Audiovisual self-supervised representation learning

July 7, 2021

Humans don’t simply experience the world through multiple senses; we use these sensory inputs together to better understand what’s around us. If we hear a howl in the distance and turn to see a faraway wolf, we intuitively connect the noise and what we see. Likewise, if what we hear doesn’t seem to fit what we see — a tiny dog that suddenly roars like a lion — we are immediately surprised.

Facebook AI has leveraged the natural association between video and sound to teach machines to better understand the world. Like people, our techniques learn which sounds are likely to accompany different images. What’s more, the new methods described here use self-supervised learning — i.e., they rely only on the images and sounds in a particular video, rather than relying on human annotators to manually review the video and label the things they see and hear. These techniques can use videos and their accompanying audio to learn powerful features without using human labels. Our approach overcomes limitations of previous self-supervised systems and enables using self-supervised learning on noisy real-world data. We believe that our analysis applies more generally to most multimodal self-supervised learning and provides insights into the drawbacks of other contrastive learning techniques.

We are now sharing our code here so that others in the AI research community can build on our work and help us all advance the state of the art in this important field.

Our research has been accepted as two papers, AVID and RXID, at CVPR 2021. We are delighted AVID has been recognized as a best-paper candidate, while RXID has been accepted for an oral presentation.

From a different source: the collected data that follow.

Lemma split_state_set_spec chains s x :
  (∀ i C, chains !! i = Some C → is_Some (em !! i) ∧ is_chain i C) →
  (∀ i, is_Some (em !! i) → is_Some (chains !! i)) →
  ((∃ v, v ∈ (split_state_set em chains s).1 ∧ rtc db_auth v x) ↔ em !! x = None ∧ in_chain s x) ∧
  (x ∈ (split_state_set em chains s).2 ↔ is_Some (em !! x) ∧ in_chain s x).
Proof.
  intros Hch Hdom.
  assert (∀ v, chains !! v = None → em !! v = None) as Hnone.
  { intros v Hv. destruct (em !! v) eqn:E; [|done]. destruct (Hdom v) as [? ?]; [eauto|congruence]. }
  unfold split_state_set, in_chain. split.
  - setoid_rewrite (λ y, proj1 (split_state_fold chains (map_to_list s).*2 ∅ ∅ y)).
    setoid_rewrite elem_of_values. split.
    + intros (y & [?|(v & Hv & Hy)] & Hyx); [set_solver|].
      destruct (chains !! v) as [C|] eqn:Ev.
      * destruct Hy as [Hy Hny]. destruct (Hch v C Ev) as [[e He] HC].
        destruct (db_reach y x Hny Hyx) as [Hx Hyx']. split; [done|]. exists v. split; [done|].
        apply (HC e He) in Hy as [->|Hc]; [congruence|].
        etrans; [by eapply chain_of_reach|done].
      * subst y. destruct (db_reach v x (Hnone v Ev) Hyx) as [Hx Hyx']. eauto.
    + intros [Hx (v & Hv & Hr)]. destruct (chains !! v) as [C|] eqn:Ev.
      * destruct (Hch v C Ev) as [[e He] HC].
        destruct (unpersisted_reach v e x He Hr) as [_ Hr2].
        destruct (Hr2 Hx) as (y & Hy & Hny & Hyx). exists y. split; [|done].
        right. exists v. split; [done|]. rewrite Ev. split; [|done]. apply (HC e He). by right.
      * exists v. split; [right; exists v; by rewrite Ev|].
        by apply (persisted_reach v x (Hnone v Ev)).
  - rewrite (proj2 (split_state_fold chains (map_to_list s).*2 ∅ ∅ x)).
    setoid_rewrite elem_of_values. split.
    + intros [?|(v & C & Hv & Ev & Hx & Hem)]; [set_solver|]. split; [done|]. exists v.
      split; [done|]. destruct (Hch v C Ev) as [[e He] HC].
      apply (HC e He) in Hx as [->|Hc]; [done|]. by eapply chain_of_reach.
    + intros [Hx (v & Hv & Hr)]. right. destruct (em !! v) as [e|] eqn:Ev.
      * destruct (Hdom v) as [C HC]; [eauto|]. exists v, C. split_and!; try done.
        destruct (Hch v C HC) as [_ HC']. apply (HC' e Ev).
        by apply (unpersisted_reach v e x Ev Hr).
      * apply (persisted_reach v x Ev) in Hr as [? _]. destruct Hx. congruence.
Qed.

(** What the store promises: the events in the auth chains of some but not all
    of the sets of (persisted) events it is given. *)
Hypothesis store_difference : ∀ (sets : list StrSet) x,
  x ∈ get_auth_chain_difference room sets ↔
  (∃ S, S ∈ sets ∧ ∃ v, v ∈ S ∧ rtc db_auth v x) ∧
  (∃ S, S ∈ sets ∧ ¬ ∃ v, v ∈ S ∧ rtc db_auth v x).

(** The store's answer, when the sets stand for the state sets. *)
Lemma store_difference_fmap (f : StateMap string → StrSet) (P : StateMap string → Prop) ss x :
  (∀ s, s ∈ ss → (∃ v, v ∈ f s ∧ rtc db_auth v x) ↔ P s) →
  x ∈ get_auth_chain_difference room (f <$> ss) ↔
  (∃ s, s ∈ ss ∧ P s) ∧ (∃ s, s ∈ ss ∧ ¬ P s).
Proof.
  intros Hf. rewrite store_difference. setoid_rewrite list_elem_of_fmap. split.
  - intros [(S & (s & -> & Hs) & HS) (S' & (s' & -> & Hs') & HS')].
    apply (Hf s Hs) in HS. rewrite (Hf s' Hs') in HS'.
    split; [by exists s|by exists s'].
  - intros [(s & Hs & HP) (s' & Hs' & HP')]. apply (Hf s Hs) in HP.
    rewrite <-(Hf s' Hs') in HP'. split; [exists (f s)|exists (f s')]; eauto.
Qed.

(** Union minus intersection: in some of the sets but not in all. *)
Lemma union_minus_intersection (f : StateMap string → StrSet) (P : StateMap string → Prop)
    ss first others x :
  f <$> ss = first :: others → (∀ s, s ∈ ss → x ∈ f s ↔ P s) →
  x ∈ foldl (∪) first others ∖ foldl (∩) first others ↔
  (∃ s, s ∈ ss ∧ P s) ∧ (∃ s, s ∈ ss ∧ ¬ P s).
Proof.
  intros E Hf. rewrite elem_of_difference, elem_of_foldl_union, elem_of_foldl_intersection, <-E.
  setoid_rewrite list_elem_of_fmap. split.
  - intros [(Y & (s & -> & Hs) & HY) Hn]. split; [rewrite Hf in HY by done; eauto|].
    destruct (decide (Forall (λ s, x ∈ f s) ss)) as [Ha|Ha].
    + destruct Hn. intros Y (s' & -> & Hs'). rewrite Forall_forall in Ha. auto.
    + apply not_Forall_Exists, Exists_exists in Ha as (s' & Hs' & Hx); [|apply _].
      exists s'. split; [done|]. by rewrite <-Hf.
  - intros [(s & Hs & HP) (s' & Hs' & HP')]. split.
    + exists (f s). rewrite Hf by done. eauto.
    + intros Ha. apply HP'. rewrite <-Hf by done. apply Ha. eauto.
Qed.

Lemma auth_difference_correct ss :
  ss ≠ [] →
  ∃ k D, (∀ fuel, (k ≤ fuel)%nat → _get_auth_chain_difference fuel room ss em = Ok D) ∧
    ∀ x, x ∈ D ↔ (∃ s, s ∈ ss ∧ in_chain s x) ∧ (∃ s, s ∈ ss ∧ ¬ in_chain s x).
Proof.
  intros Hss. destruct chains_terminate as (k & chains & Ech & Hch & Hdom). exists k.
  unfold _get_auth_chain_difference. destruct (decide (em = ∅)) as [Hem|Hem].
  - eexists. split; [intros fuel Hf; rewrite Ech by done; done|]. intros x. apply store_difference_fmap. intros s _.
    setoid_rewrite elem_of_list_to_set. setoid_rewrite elem_of_values. unfold in_chain.
    assert (∀ v, em !! v = None) as Hv by (intros v; by rewrite Hem).
    split; intros (v & ? & Hvx); exists v; (split; [done|]);
      [by apply (db_reach v x)|by apply (persisted_reach v x)].
  - set (f := split_state_set em chains).
    assert (f <$> ss ≠ []) as Hne by (by destruct ss).
    destruct ((f <$> ss).*2) as [|first others] eqn:E; [by destruct (f <$> ss)|].
    eexists. split; [intros fuel Hf; rewrite Ech by done; cbn; fold f; by rewrite E|].
    intros x. rewrite elem_of_union, <-list_fmap_compose.
    rewrite <-list_fmap_compose in E.
    pose proof (λ s, split_state_set_spec chains s x Hch Hdom) as Hsp.
    rewrite (store_difference_fmap _ (λ s, em !! x = None ∧ in_chain s x))
      by (intros; apply Hsp).
    rewrite (union_minus_intersection _ (λ s, is_Some (em !! x) ∧ in_chain s x) ss _ _ _ E)
      by (intros; apply Hsp).
    destruct (em !! x) as [e|]; [|].
    + split; [intros [[(? & ? & ? & ?) _]|[(s & ? & _ & ?) (s' & ? & Hn)]]; [done|]|].
      * split; [eauto|]. exists s'. split; [done|]. intros ?. apply Hn. eauto.
      * intros [(s & ? & ?) (s' & ? & Hn)]. right. split; [eauto 6|]. exists s'. naive_solver.
    + split; [intros [[(s & ? & _ & ?) (s' & ? & Hn)]|[(? & ? & [? ?] & ?) _]]; [|done]|].
      * split; [eauto|]. exists s'. split; [done|]. intros ?. apply Hn. eauto.
      * intros [(s & ? & ?) (s' & ? & Hn)]. left. split; [eauto 6|]. exists s'. naive_solver.
Qed.
End difference.

(** C9: _get_auth_chain_difference, which searches the unpersisted events itself and asks
    the store for the rest, returns with enough fuel exactly the events that are in the full
    auth chain of some but not all of the state sets, provided auth events are acyclic,
    persisted events cite only persisted ones and the store's own difference is right. *)
Theorem auth_chain_difference_correct `{Laws : StoreLaws} (em : EventMap) (depth : string → nat)
    (room : string) (ss : list (StateMap string)) :
  (∀ i e, em !! i = Some e → event_id e = i) →
  (∀ i e a, em !! i = Some e → a ∈ auth_event_ids e → is_Some (em !! a) → (depth a < depth i)%nat) →
  (∀ i e a, em !! i = None → store_db i = Some e → a ∈ auth_event_ids e → em !! a = None) →
  (∀ (sets : list StrSet) x, x ∈ get_auth_chain_difference room sets ↔
     (∃ S, S ∈ sets ∧ ∃ v, v ∈ S ∧ rtc db_auth v x) ∧
     (∃ S, S ∈ sets ∧ ¬ ∃ v, v ∈ S ∧ rtc db_auth v x)) →
  ss ≠ [] →
  ∃ k D, (∀ fuel, (k ≤ fuel)%nat → _get_auth_chain_difference fuel room ss em = Ok D) ∧
    ∀ x, x ∈ D ↔ (∃ s, s ∈ ss ∧ in_chain em s x) ∧ (∃ s, s ∈ ss ∧ ¬ in_chain em s x).
Proof. intros. by eapply auth_difference_correct. Qed.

Learning by contrasting both audio and video together

Our work builds upon standard contrastive learning methods, which learn representations by minimizing the distance in feature space between positive pairs of samples and maximizing the distance between negative pairs of samples. We train separate audio and visual models that create a shared representation space for the audio and video inputs. The models are trained using contrastive learning so that audio and visual features from the same clip (or instance) are close together in the feature space, while features from different instances are far away.

We first applied contrastive learning to develop audiovisual instance discrimination (AVID), a simple and easy-to-implement way to learn state-of-the-art representations for downstream tasks like action recognition and environmental sound classification.

AVID can work surprisingly well for video and audio recognition tasks. We find that by using the self-supervised signal from both video and audio, AVID’s video features are excellent at video tasks such as action recognition, and achieve state-of-the-art results on standard benchmarks like UCF-101 and HMDB-51 while being conceptually simpler than prior work.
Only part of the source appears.